11. Letter from the Gentlemen of the Bay Regarding their Pew, June 20, 1727. Old North Church (Christ Church in the City of Boston) records, “To Gentlemen of the Bay,” Ms. N-2249. Collections of the Massachusetts Historical Society. In correspondence between Boston and the Bay of Honduras, Baymen demonstrated awareness of local politics and attention to their reputations through their pious gift of logwood.
12. Extract of a letter from Yucatan, Boston Weekly News-Letter (Boston, September 28 to October 5, 1732). Courtesy of the American Antiquarian Society, Worcester, Massachusetts. In 1731, an overwhelming Spanish force expelled British logwood cutters from the Bay of Honduras. Reeling from the loss of vessels, logwood, and slaves, the Baymen found refuge along the Mosquito Shore and Jamaica.
13. Old North Church (Christ Church in the City of Boston) Vestry records, Dec. 26, 1732. Vestry book, 1724-1802, Ms. N-2249. Collection of the Massachusetts Historical Society. Following the partition of the Bay Pew, fellow parishioner Captain John Beney paid thirty pounds for the unused east portion.
14. Letter from Captain William Richardson to the vestry regarding a gift of logwood, Feb. 14, 1736. Old North Church (Christ Church in the City of Boston) records, Ms. N-2249. Collection of the Massachusetts Historical Society. In this letter Richardson presented the church with twenty-one tons of logwood and the promise of more provided the Bay Pew was completely restored for the Baymen’s exclusive use.
15. Old North Vestry records, Aug. 3, 1737. Vestry book, 1724-1802, Ms.
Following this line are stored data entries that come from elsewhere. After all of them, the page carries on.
(** The only error of its own that the [try] block raises is the denial. *)
Lemma body_denies context command started :
  foreign_ports -> raises_only (is_denial context) (resolve_body P max_excerpt_chars context command started).
Proof.
  intros HP.
  assert (forall A (m : eff exc S A) entry, foreign m ->
    raises_only (is_denial context) (lcall (C := source_call) (port m) entry)) as Hcall.
  { intros A m entry Hf. apply raises_lcall. intros s x. unfold port. specialize (Hf s.1).
    destruct (m s.1) as [r s']. cbn in *. intros ->. destruct x; cbn; try done.
    intros Hc. by specialize (Hf _ eq_refl). }
  assert (forall reason, raises_only (is_denial context) (deny_if (S := S) context reason)) as Hdeny.
  { intros reason. apply raises_bind; [apply raises_modify|]. intros _.
    destruct reason; [by apply raises_raise|apply raises_ret]. }
  unfold resolve_body. cbn zeta. apply raises_bind; [apply Hcall, HP|]. intros od.
  apply raises_bind; [apply Hdeny|]. intros _. apply raises_bind; [apply Hcall, HP|]. intros ov.
  apply raises_bind; [apply Hdeny|]. intros _. apply raises_bind; [apply Hcall, HP|]. intros oc.
  destruct od as [d|]; [|by apply raises_raise]. destruct ov as [v|]; [|by apply raises_raise].
  apply raises_bind; [apply raises_lift; intros x; apply chunk_reason_pure|]. intros reason.
  apply raises_bind; [apply Hdeny|]. intros _. destruct oc as [c|]; [|by apply raises_raise].
  apply raises_bind.
  { unfold _source_citation_metadata. destruct (get_source_citation_metadata P) as [f|] eqn:Hf;
      [apply Hcall; by eapply fp_citation|apply raises_ret]. }
  intros cm. apply raises_bind; [apply raises_lift; intros x; apply response_pure|]. intros resp.
  apply raises_bind; [by apply record_pure|]. intros _. apply raises_ret.
Qed.

(** What the validators of a command establish. *)
Record command_wf (command : SourceResolveCommand) : Prop := {
  cm_chunk : strip (sc_chunk_id command) = sc_chunk_id command /\ sc_chunk_id command <> [];
  cm_ref : forall r, sc_citation_ref command = Some r -> strip r = r /\ r <> []
}.

Lemma make_resolve_command_wf c command : make_resolve_command c = Ok command -> command_wf command.
Proof.
  unfold make_resolve_command. intros E. ok_inv E.
  assert (forall t n, text t = Ok n -> strip n = n /\ n <> []) as Ht.
  { intros t n. unfold text, validated, _required_text. destruct (strip t) eqn:Hs; [done|].
    intros [= <-]. split; [|done]. rewrite <- Hs. apply strip_idem. }
  split; cbn; [by eapply Ht|]. intros r. unfold optional_text.
  destruct (sc_citation_ref c) as [x|]; [|done]. destruct (strip x) eqn:Hs; [done|].
  intros [= <-]. split; [|done]. rewrite <- Hs. apply strip_idem.
Qed.

Lemma event_exists context command response now started status authorized reason code :
  context_wf context -> command_wf command ->
  exists e, source_audit_event context command response (source_latency now started) status authorized
    reason code = Ok e /\ audited_as context status code e.
Proof.
  intros Hwf [Hc Href].
  assert (let i := default (sc_chunk_id command) (str_or (sc_citation_ref command) None) in
    strip i = i /\ i <> []) as [Hi Hne].
  { destruct (sc_citation_ref command) as [[|x r]|]; try done. by apply Href. }
  assert (exists e, source_audit_event context command response (source_latency now started) status
    authorized reason code = Ok e) as [e He].
  2:{ exists e. split; [done|]. by eapply event_audited. }
  unfold source_audit_event, make_audit_resource, make_audit_event. cbn zeta in *.
  rewrite (nonblank_fix _ Hi Hne). destruct Hwf as [[Hr Hr'] [Ht Ht'] [[Hu Hu'] [Hn Hn'] _ _ _ _]].
  assert (nonblank_text (u "source_reference") = Ok (u "source_reference")) as -> by (vm_compute; reflexivity).
  assert (nonblank_text (u "rag.source.resolve") = Ok (u "rag.source.resolve")) as -> by (vm_compute; reflexivity).
  rewrite (nonblank_fix _ Hr Hr'), (nonblank_fix _ Ht Ht'), (nonblank_fix _ Hu Hu'), (nonblank_fix _ Hn Hn').
  rewrite source_latency_ok. eexists. reflexivity.
Qed.

(** A refusal is audited, then raised. *)
Lemma refusal_recorded context command started status reason code error w x w' :
  foreign_ports -> context_wf context -> command_wf command ->
  mthen (_record_audit P context command None started status false reason (Some code))
    (fun _ => mraise (A := SourceResolveResponse) (EDomain error)) w = (Err x, w') ->
  x = EDomain error /\ exists e, lg_log w' = lg_log w ++ [CallSourceAudit e true] /\
    audited_as context status (Some code) e.
Proof.
  intros HP Hwf Hcmd. unfold mthen at 1, _record_audit, mthen at 1, lread.
  destruct (source_clock P (lg_state w).1) as [t s]. unfold mthen, mlift.
  destruct (event_exists context command None t started status false reason (Some code) Hwf Hcmd)
    as (e & -> & Ha).
  unfold lcall, port. cbn [lg_state with_log fst snd]. pose proof (fp_audit HP e s) as Hok.
  destruct (source_audit P e s) as [[[]|] s2]; [|done]. intros [= <- <-]. split; [done|].
  exists e. split; [|done]. cbn. by rewrite app_nil_r.
Qed.

(** A refused caller learns nothing but the refusal: whether the document, the
    version or the chunk is missing, deleted, of another tenant, of other pages or
    closed to the caller, the error is the same; any other failure of the
    repositories is the same internal error.  Either is audited, as the last call,
    under its code. *)
Theorem resolve_refusals_uniform context command s x w' :
  resolve P max_excerpt_chars context command (start s) = (Err x, w') ->
  foreign_ports -> context_wf context -> command_wf command -> is_exception x = true ->
  exists log e, lg_log w' = log ++ [CallSourceAudit e true] /\
    (x = EDomain (_safe_denial context) /\ audited_as context AuditDENIED (Some SOURCE_ACCESS_DENIED) e \/
     x = EDomain (resolve_failed context) /\ audited_as context AuditFAILURE (Some SOURCE_RESOLVE_FAILED) e).
Proof.
  intros E HP Hwf Hcmd Hx. unfold resolve in E.
  apply mthen_inv in E as [(y & Hl & [= ->])|(started & w1 & _ & E)].
  { unfold lread in Hl. by destruct (source_clock P _). }
  apply mthen_inv in E as [(y & Hl & [= ->])|([] & w2 & _ & E)]; [done|]. unfold mcatch in E.
  destruct (resolve_body P max_excerpt_chars context command started w2) as [[r'|y] w3] eqn:Hb; [done|].
  pose proof (body_denies context command started HP w2 y) as Hd. rewrite Hb in Hd.
  specialize (Hd eq_refl). destruct y as [error|ty| |]; cbn [resolve_handler] in E.
  - case_bool_decide as Hc.
    + cbn in Hd. specialize (Hd Hc). subst error.
      apply mthen_inv in E as [(y & Hl & [= ->])|(reason & w4 & _ & E)]; [done|].
      apply refusal_recorded in E as (-> & e & -> & Ha); try done. eexists _, e. split; [done|]. by left.
    + apply refusal_recorded in E as (-> & e & -> & Ha); try done. eexists _, e. split; [done|]. by right.
  - apply refusal_recorded in E as (-> & e & -> & Ha); try done. eexists _, e. split; [done|]. by right.
  - by injection E as <- _.
  - by injection E as <- _.
Qed.
End ResolveProps.

(** * Examples *)

Module ResolveExamples.
Import Examples RedactExamples PackExamples SourceExamples HydrateExamples RagExamples.

Definition document1 : DocumentRecord :=
  {| dr_id := u "d1"; dr_tenant_id := u "t1"; dr_created_by := u "u0"; dr_status := u "active";
     dr_source_type := u "md"; dr_source_uri := None; dr_title := Some (u "Guide");
     dr_acl := _default_acl; dr_checksum := u "x"; dr_metadata := []; dr_deleted_at := None |}.
Definition version1 : DocumentVersionRecord :=
  {| vr_id := u "v1"; vr_document_id := u "d1"; vr_tenant_id := u "t1"; vr_created_by := u "u0";
     vr_status := u "retrieval_ready"; vr_source_type := u "md"; vr_object_key := u "k";
     vr_filename := u "guide.md"; vr_byte_size := 10; vr_acl := _default_acl;
     vr_checksum := u "x"; vr_deleted_at := None |}.

Definition ports1 (version : DocumentVersionRecord) : source_ports unit :=
  {| get_document := fun t d s => (Ok (if bool_decide (d = u "d1") then Some document1 else None), s);
     get_version := fun t v s => (Ok (Some version), s);
     get_source_chunk := store1;
     get_source_citation_metadata := None;
     source_audit := fun _ s => (Ok tt, s);
     source_clock := fun s => (fone, s) |}.

Definition ask (d : string) : SourceResolveCommand :=
  {| sc_document_id := u d; sc_version_id := u "v1"; sc_chunk_id := u "c1"; sc_page_start := None;
     sc_page_end := None; sc_request_id := None; sc_citation_ref := None |}.

Lemma ask_wf d : command_wf (ask d).
Proof. split; cbn; [split; [reflexivity|discriminate]|discriminate]. Defined.

Lemma ports1_foreign v : foreign_ports (ports1 v).
Proof. split; try (intros; intros s e Hs; discriminate Hs); [discriminate|reflexivity]. Defined.

Definition start : logged (unit * option pystr) source_call :=
  {| lg_state := (tt, None); lg_log := [] |}.
End ResolveExamples.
N-2249. Collection of the Massachusetts Historical Society. The vestry singled out the ‘‘good & kind benefactors of the Gentlemen of the Bay,’’ writing in their book of record, ‘‘it is hoped that none of the congregation will be wanting in following so good & laudable [an] example.”
16. “Yesterday a vessel arrived…prisoner exchange,” from the Boston Evening-Post (Boston, June 25, 1744). Courtesy of the American Antiquarian Society, Worcester, Massachusetts. The Boston Evening Post informed readers of William Richardson’s exchange from Havanna, correcting previous reports that he had been marooned on Roatan, died in the engagement, or was held captive in Campeche.
17. The Gruchy Cherubim and Organ at the Old North Church. Courtesy of the Old North Church & Historic Site. At meeting on June 18, 1746, the Vestry voted that the presented cherubim be placed on top of the organ, where they remain to this day.
18. “Abstract of a letter from the Bay of Honduras,” dated Oct. 5, 1743, via New York, from the American Weekly Mercury, February 3-8, 1743. Courtesy of the American Antiquarian Society, Worcester, Massachusetts. The proposed agreement by the Baymen to trade exclusively with the Hopes of Amsterdam further stipulated that those who broke the agreement by trading with New England vessels would forfeit twenty tons of logwood.
19. Old North Vestry votes to divide and sell the Bay Pew, Sept. 5, 1759. Old North Church (Christ Church in the City of Boston) records, vestry book, 1724-1802, Ms. N-2249. Collection of the Massachusetts Historical Society. The story of the Bay Pew was largely forgotten for the next 200 years until the Old North Church emerged as a popular tourist destination. A national campaign raised funds to rebuild the famous steeple after it was destroyed by Hurricane Carol in August 1954. By the early 1960s, the church interior contained brass markers identifying the original owners and occupants of pews, like the Gentlemen of the Bay of Honduras, and lore surrounding the ride of Paul Revere.

 

 

This article originally appeared in issue 18.1 (Winter, 2018).


Ross A. Newton received a PhD in history from Northeastern University. His current book manuscript explores Anglicans in colonial and revolutionary Boston, Massachusetts, and their connections within the larger British Atlantic World. He tweets on occasion about the history of Boston and Philadelphia @drrossnewton.